Learning Interpretable Rules for Scalable Data Representation and
Classification
- URL: http://arxiv.org/abs/2310.14336v3
- Date: Tue, 30 Jan 2024 03:21:30 GMT
- Title: Learning Interpretable Rules for Scalable Data Representation and
Classification
- Authors: Zhuo Wang, Wei Zhang, Ning Liu, Jianyong Wang
- Abstract summary: Rule-based Learner Representation (RRL) learns interpretable non-fuzzy rules for data representation and classification.
RRL can be easily adjusted to obtain a trade-off between classification accuracy and model complexity for different scenarios.
- Score: 11.393431987232425
- License: http://arxiv.org/licenses/nonexclusive-distrib/1.0/
- Abstract: Rule-based models, e.g., decision trees, are widely used in scenarios
demanding high model interpretability for their transparent inner structures
and good model expressivity. However, rule-based models are hard to optimize,
especially on large data sets, due to their discrete parameters and structures.
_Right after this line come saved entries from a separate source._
Lemma same_ok l l' :
  log_ok l → same_log l l' → length (lh_block l') = Z.to_nat LOGSIZE →
  Forall (λ b, - 2 ^ 31 ≤ b < 2 ^ 31) (lh_block l') → log_ok l'.
Proof.
  intros [? ? ? ? ? ? ?] H Hlen Hb. pose proof (same_homes _ _ H) as Hh. destruct H as [Es Ez Ed En _].
  split; rewrite ?Es, ?Ez, ?Ed, ?En, ?Hh; done.
Qed.

Lemma log_of_blocks l0 d :
  length (lh_block l0) = Z.to_nat LOGSIZE → Forall (λ b, - 2 ^ 31 ≤ b < 2 ^ 31) (lh_block l0) →
  length (lh_block (log_of l0 d)) = Z.to_nat LOGSIZE ∧
  Forall (λ b, - 2 ^ 31 ≤ b < 2 ^ 31) (lh_block (log_of l0 d)).
Proof.
  intros Hlen Hb. split; [simpl; by rewrite read_blocks_length|].
  apply read_blocks_Forall; [|done]. intros j. apply i32_range.
Qed.

(** The header that [write_head] wrote is read back as the same transaction. *)
Lemma log_of_committed l0 l d hd :
  log_ok l → geometry l0 l → length hd = BSIZE → d (lg_start l) = put_head l hd →
  same_log l (log_of l0 d) ∧ log_ok (log_of l0 d).
Proof.
  intros Hok [Gs Gz Gd Gl Gb] Hhd Hd.
  destruct (head_put_head dv l hd Hok Hhd) as [Hn Hb]. rewrite <- Hd in Hn, Hb.
  assert (same_log l (log_of l0 d)) as Hsame.
  { split; simpl; rewrite ?Gs; try done. intros i Hi. unfold lblock. simpl.
    rewrite Gs, read_blocks_in; [by apply Hb|unfold nlog in Hi; rewrite Hn; lia|].
    rewrite Gl. pose proof (lo_n dv l Hok). unfold nlog in Hi. lia. }
  split; [done|]. destruct (log_of_blocks l0 d Gl Gb). by apply (same_ok l).
Qed.

(** An empty header: nothing to install. *)
Lemma log_of_empty l0 l d :
  log_ok l → geometry l0 l → head_n (d (lg_start l)) = 0 →
  log_ok (log_of l0 d) ∧ ∀ b, recovered l0 d b = d b.
Proof.
  intros [? ? ? ? ? ? ?] [Gs Gz Gd Gl Gb] Hz. rewrite <- Gs in Hz.
  assert (homes (log_of l0 d) = []) as Hh by (unfold homes, nlog; simpl; by rewrite Hz).
  destruct (log_of_blocks l0 d Gl Gb). split.
  - split; try done; rewrite ?Hh; simpl; rewrite ?Gs, ?Gz, ?Gd; try done.
    + rewrite <- Gs, Hz. lia.
    + by apply NoDup_nil.
    + by intros b []%not_elem_of_nil.
  - intros b. unfold recovered, nlog. simpl. by rewrite Hz.
Qed.

(** ** Prefixes of a commit's writes *)

Lemma take_log_ws l mem k : (k ≤ nlog l)%nat → take k (log_ws l mem (nlog l)) = log_ws l mem k.
Proof. intros Hk. unfold log_ws. rewrite <- fmap_take, take_seq. by rewrite Nat.min_l. Qed.

Lemma length_log_ws l f k : length (log_ws l f k) = k.
Proof. unfold log_ws. by rewrite length_fmap, length_seq. Qed.
Lemma length_home_ws l f k : length (home_ws l f k) = k.
Proof. unfold home_ws. by rewrite length_fmap, length_seq. Qed.
Lemma length_inst_ws l mem : length (inst_ws l mem) = nlog l.
Proof. unfold inst_ws. by rewrite length_fmap, homes_length. Qed.

Lemma replay_inst_in l mem d b : log_ok l → b ∈ homes l → replay (inst_ws l mem) d b = mem b.
Proof.
  intros Hok Hb. apply replay_in; [rewrite inst_ws_fst; apply Hok|].
  apply list_elem_of_fmap. by exists b.
Qed.

Lemma replay_inst_prefix_out l mem d j b :
  b ∉ homes l → replay (take j (inst_ws l mem)) d b = d b.
Proof.
  intros Hb. apply replay_notin. rewrite fmap_take, inst_ws_fst. intros H. apply Hb.
  by eapply subseteq_take.
Qed.

Lemma replay_take_0 ws d b : replay (take 0 ws) d b = d b.
Proof. done. Qed.
Lemma replay_one b x d b' : replay [(b, x)] d b' = fupd b x d b'.
Proof. done. Qed.
(* ===== verification/FsMap.v ===== *)
(** * fs.c: the block map of a file

    A file names its blocks through a tree: the 13 addresses of the inode, the
    entries of the indirect block, and two levels of entries below the
    double-indirect block.  A position of that tree is a [pos]; [bmap] finds
    or allocates the block at the position of a file block number. *)

From S2P Require Import Prelude Bytes BufCache Bio Log LogDisk Fs FsAlloc.

(** ** Positions *)

Inductive pos :=
| PAddr (k : nat)                       (* ip->addrs[k] *)
| PInd (k : nat)                        (* entry k of block addrs[NDIRECT] *)
| PDbl (k : nat)                        (* entry k of block addrs[NDIRECT + 1] *)
| PDbl2 (k j : nat).                    (* entry j of the block at PDbl k *)
#[export] Instance pos_eq_dec : EqDecision pos.
Proof. solve_decision. Defined.

Definition pos_ok (p : pos) : Prop :=
  match p with
  | PAddr k => (k < 13)%nat
  | PInd k | PDbl k => (k < 256)%nat
  | PDbl2 k j => (k < 256)%nat ∧ (j < 256)%nat
  end.

(** Positions of data blocks; the others hold indirect blocks. *)
Definition leaf (p : pos) : Prop :=
  match p with
  | PAddr k => (k < 11)%nat
  | PInd _ | PDbl2 _ _ => True
  | PDbl _ => False
  end.
#[export] Instance leaf_dec p : Decision (leaf p).
Proof. destruct p; simpl; apply _. Defined.

(** The position of the block that holds entry [p], and the entry's index. *)
Definition up (p : pos) : option (pos * nat) :=
  match p with
  | PAddr _ => None
  | PInd k => Some (PAddr 11, k)
  | PDbl k => Some (PAddr 12, k)
  | PDbl2 k j => Some (PDbl k, j)
  end.

Lemma up_inj p q r : up p = Some r → up q = Some r → p = q.
Proof. destruct p, q; simpl; intros; simplify_eq; done. Qed.

Lemma up_ok p q k : pos_ok p → up p = Some (q, k) → pos_ok q ∧ (k < 256)%nat ∧ ¬ leaf q.
Proof. destruct p; simpl; intros Hp [= <- <-]; simpl; repeat split; try lia; tauto. Qed.

Lemma up_ne p q k : up p = Some (q, k) → q ≠ p.
Proof. destruct p; simpl; intros [= <- <-]; congruence. Qed.

(** Induction from the inode downwards. *)
Lemma pos_down (P : pos → Prop) :
  (∀ p, up p = None → P p) → (∀ p q k, up p = Some (q, k) → P q → P p) → ∀ p, P p.
Proof.
  intros H0 Hs. assert (∀ k, P (PAddr k)) as Ha by (intros; by apply H0).
  assert (∀ k, P (PDbl k)) as Hd by (intros; by eapply Hs).
  intros []; [done|by eapply Hs|done|by eapply Hs].
Qed.

(** ** The blocks of a file *)

Definition ent (m : Z → block) (a : Z) (k : nat) : Z := if a =? 0 then 0 else ld32 k (m a).

Definition slot (m : Z → block) (addrs : list Z) (p : pos) : Z :=
  let at_ k := default 0 (addrs !! k) in
  match p with
  | PAddr k => at_ k
  | PInd k => ent m (at_ 11%nat) k
  | PDbl k => ent m (at_ 12%nat) k
  | PDbl2 k j => ent m (ent m (at_ 12%nat) k) j
  end.

Lemma slot_up m addrs p q k : up p = Some (q, k) → slot m addrs p = ent m (slot m addrs q) k.
Proof. destruct p; intros [= <- <-]; done. Qed.

(** The blocks of a file are allocated data blocks, each at one position. *)
Record file_ok (sb : superblock) (ds : Z) (v : dview) (addrs : list Z) : Prop := FileOk {
  fo_len : length addrs = 13%nat;
  fo_slot : ∀ p, pos_ok p → slot (dv_mem v) addrs p ≠ 0 →
    ds ≤ slot (dv_mem v) addrs p < sb_size sb ∧ used sb v (slot (dv_mem v) addrs p) = true;
  fo_inj : ∀ p q, pos_ok p → pos_ok q →
    slot (dv_mem v) addrs p = slot (dv_mem v) addrs q → slot (dv_mem v) addrs p ≠ 0 → p = q;
}.

(** ** One allocation in the tree *)

Section alloc.
Context {lo hi ds : Z} {sbk : superblock} (Hly : layout lo hi ds sbk).
Context (v v' : dview) (addrs addrs' : list Z) (p : pos) (b : Z).
Context (Hlen : ∀ x, length (dv_mem v x) = BSIZE).
Context (Hfile : file_ok sbk ds v addrs) (Hp : pos_ok p).
Context (Hempty : slot (dv_mem v) addrs p = 0).
Context (Hparent : ∀ q k, up p = Some (q, k) → slot (dv_mem v) addrs q ≠ 0).
Context (Hb : ds ≤ b < sb_size sbk) (Hfresh : used sbk v b = false).
Context (Haddrs : ∀ k, default 0 (addrs' !! k) = if decide (p = PAddr k) then b else default 0 (addrs !! k)).
Context (Hlen' : length addrs' = length addrs).
Context (Hzero : dv_mem v' b = zero_block).
Context (Hmem : ∀ x k, ds ≤ x < sb_size sbk → x ≠ b →
  (∀ q kp, up p = Some (q, kp) → ¬ (x = slot (dv_mem v) addrs q ∧ k = kp)) →
  ld32 k (dv_mem v' x) = ld32 k (dv_mem v x)).
Context (Hent : ∀ q kp, up p = Some (q, kp) → ld32 kp (dv_mem v' (slot (dv_mem v) addrs q)) = b).
Context (Hused : ∀ x, 0 ≤ x < sb_size sbk → used sbk v' x = bool_decide (x = b) || used sbk v x).

Local Notation sl := (slot (dv_mem v) addrs).
Local Notation sl' := (slot (dv_mem v') addrs').

Lemma b_pos : 0 < b.
Proof. clear Hlen'. destruct Hly. lia. Qed.

Lemma slot_not_b q : pos_ok q → sl q ≠ b.
Proof.
  clear Hlen'. intros Hq E. pose proof b_pos. destruct (fo_slot _ _ _ _ Hfile q Hq) as [_ Hu]; [lia|].
  rewrite E in Hu. congruence.
Qed.

Lemma slot_alloc q : pos_ok q → sl' q = if decide (q = p) then b else sl q.
Proof.
  clear Hlen'. induction q as [q Hup|q r k Hup IH] using pos_down; intros Hq.
  - destruct q; try done. simpl. rewrite Haddrs.
    by destruct (decide (p = PAddr k)), (decide (PAddr k = p)); congruence.
  - destruct (up_ok q r k Hq Hup) as (Hr & Hk & _). specialize (IH Hr).
    rewrite !(slot_up _ _ q r k Hup), IH.
    pose proof b_pos as Hb0. destruct (decide (r = p)) as [->|Hrp].
    + rewrite Hempty, decide_False by (intros ->; by apply up_ne in Hup).
      unfold ent. rewrite (proj2 (Z.eqb_neq b 0)) by lia. rewrite Hzero. unfold zero_block. apply ld32_replicate_0.
    + destruct (decide (slot (dv_mem v) addrs r = 0)) as [E0|E0].
      * rewrite E0. rewrite decide_False; [done|]. intros ->. by destruct (Hparent r k Hup).
      * destruct (fo_slot _ _ _ _ Hfile r Hr E0) as [Hrange _]. pose proof (slot_not_b r Hr) as Hnb.
        unfold ent. rewrite (proj2 (Z.eqb_neq (slot (dv_mem v) addrs r) 0)) by done.
        destruct (decide (q = p)) as [->|Hqp]; [by apply (Hent r k)|].
        apply Hmem; [done|done|]. intros q' kp Hup' [Ex ->]. apply Hqp.
        assert (r = q') as -> by (apply (fo_inj _ _ _ _ Hfile); try done; by destruct (up_ok p q' kp Hp Hup')).
        by eapply up_inj.
Qed.

Lemma file_alloc : file_ok sbk ds v' addrs'.
Proof.
  pose proof slot_alloc as Hs. split.
  - rewrite Hlen'. apply (fo_len _ _ _ _ Hfile).
  - intros q Hq. rewrite (Hs q Hq). case_decide; intros H0.
    + split; [done|]. rewrite Hused by (destruct Hly; lia). by rewrite bool_decide_true.
    + destruct (fo_slot _ _ _ _ Hfile q Hq H0) as [? Hu]. split; [done|].
      rewrite Hused by (destruct Hly; lia). rewrite Hu. apply orb_true_r.
  - intros q r Hq Hr. rewrite (Hs q Hq), (Hs r Hr). pose proof slot_not_b as Hnb.
    repeat case_decide; subst; try done.
    + intros E. symmetry in E. by apply Hnb in E.
    + intros E. by apply Hnb in E.
    + apply (fo_inj _ _ _ _ Hfile); done.
Qed.
End alloc.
Ensemble methods and fuzzy/soft rules are commonly used to improve performance,
but they sacrifice the model interpretability. To obtain both good scalability
and interpretability, we propose a new classifier, named Rule-based
Representation Learner (RRL), that automatically learns interpretable non-fuzzy
rules for data representation and classification. To train the
non-differentiable RRL effectively, we project it to a continuous space and
propose a novel training method, called Gradient Grafting, that can directly
optimize the discrete model using gradient descent. A novel design of logical
activation functions is also devised to increase the scalability of RRL and
enable it to discretize the continuous features end-to-end. Exhaustive
experiments on ten small and four large data sets show that RRL outperforms the
competitive interpretable approaches and can be easily adjusted to obtain a
trade-off between classification accuracy and model complexity for different
scenarios. Our code is available at: https://github.com/12wang3/rrl.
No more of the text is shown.